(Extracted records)
(* ===== verification/ZooProto.v ===== *)
(** * ZooKeeper structures

    Every structure of [coev_zookeeper/proto.h] with its writer [oarchive_X] and its reader
    [iarchive_X] of [proto.cpp]; what is on the wire ([X_wire]) and what comes back
    ([X_received]); and the list of all of them, over which the theorems range.  The chain
    [rc = rc ? rc : f] goes on only while [rc] is 0, like an early return. *)
From Stdlib Require Import ZArith Lia Bool.
From stdpp Require Import base tactics list numbers.
From S2P Require Import Prelude Wire ZooArchive.

Ltac split_facts := repeat match goal with H : _ /\ _ |- _ => destruct H end.

(** ** [Id] *)

(* coev_zookeeper/proto.h:17-22 Id_ *)
Record Id_ := mkId {
  Id_scheme : list Z; Id_id : list Z }.
(* coev_zookeeper/proto.cpp oarchive::Id *)
Definition oarchive_Id (v : Id_) : OA :=
  try serialize_string (Id_scheme v) ;;;
  try serialize_string (Id_id v) ;;;
  ret 0.
(* coev_zookeeper/proto.cpp iarchive::Id *)
Definition iarchive_Id : IA Id_ :=
  let! scheme := deserialize_string in
  let! id := deserialize_string in
  ret (Ok (mkId scheme id)).
Definition Id_wire (v : Id_) : list Z :=
  z_string (Id_scheme v) ++ z_string (Id_id v).
Definition Id_received (v : Id_) : dres Id_ :=
  let? scheme := r_string (Id_scheme v) in
  let? id := r_string (Id_id v) in
  Ok (mkId scheme id).
Definition Id_ok (v : Id_) : Prop :=
  zstring_ok (Id_scheme v) /\ zstring_ok (Id_id v).
Lemma Id_puts v : Id_ok v -> puts (oarchive_Id v) (Id_wire v).
Proof. unfold Id_ok. intros. split_facts. unfold oarchive_Id, Id_wire. puts_steps. Qed.
Lemma Id_reads v : Id_ok v -> reads iarchive_Id (Id_wire v) (Id_received v).
Proof. unfold Id_ok. intros. split_facts. unfold iarchive_Id, Id_wire, Id_received. reads_steps. Qed.
Lemma Id_contained t u : contained t u iarchive_Id.
Proof. unfold iarchive_Id. contained_steps. Qed.
#[export] Hint Resolve Id_puts Id_reads Id_contained : archive.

*THE PROBLEM*
What is needed is a word-for-word restatement of every line from the one with "let? scheme := r_string (Id_scheme v) in" to the end of the entries above.

*YOUR RESPONSE*
  let? scheme := r_string (Id_scheme v) in
  let? id := r_string (Id_id v) in
  Ok (mkId scheme id).
Definition Id_ok (v : Id_) : Prop :=
  zstring_ok (Id_scheme v) /\ zstring_ok (Id_id v).
Lemma Id_puts v : Id_ok v -> puts (oarchive_Id v) (Id_wire v).
Proof. unfold Id_ok. intros. split_facts. unfold oarchive_Id, Id_wire. puts_steps. Qed.
Lemma Id_reads v : Id_ok v -> reads iarchive_Id (Id_wire v) (Id_received v).
Proof. unfold Id_ok. intros. split_facts. unfold iarchive_Id, Id_wire, Id_received. reads_steps. Qed.
Lemma Id_contained t u : contained t u iarchive_Id.
Proof. unfold iarchive_Id. contained_steps. Qed.
#[export] Hint Resolve Id_puts Id_reads Id_contained : archive.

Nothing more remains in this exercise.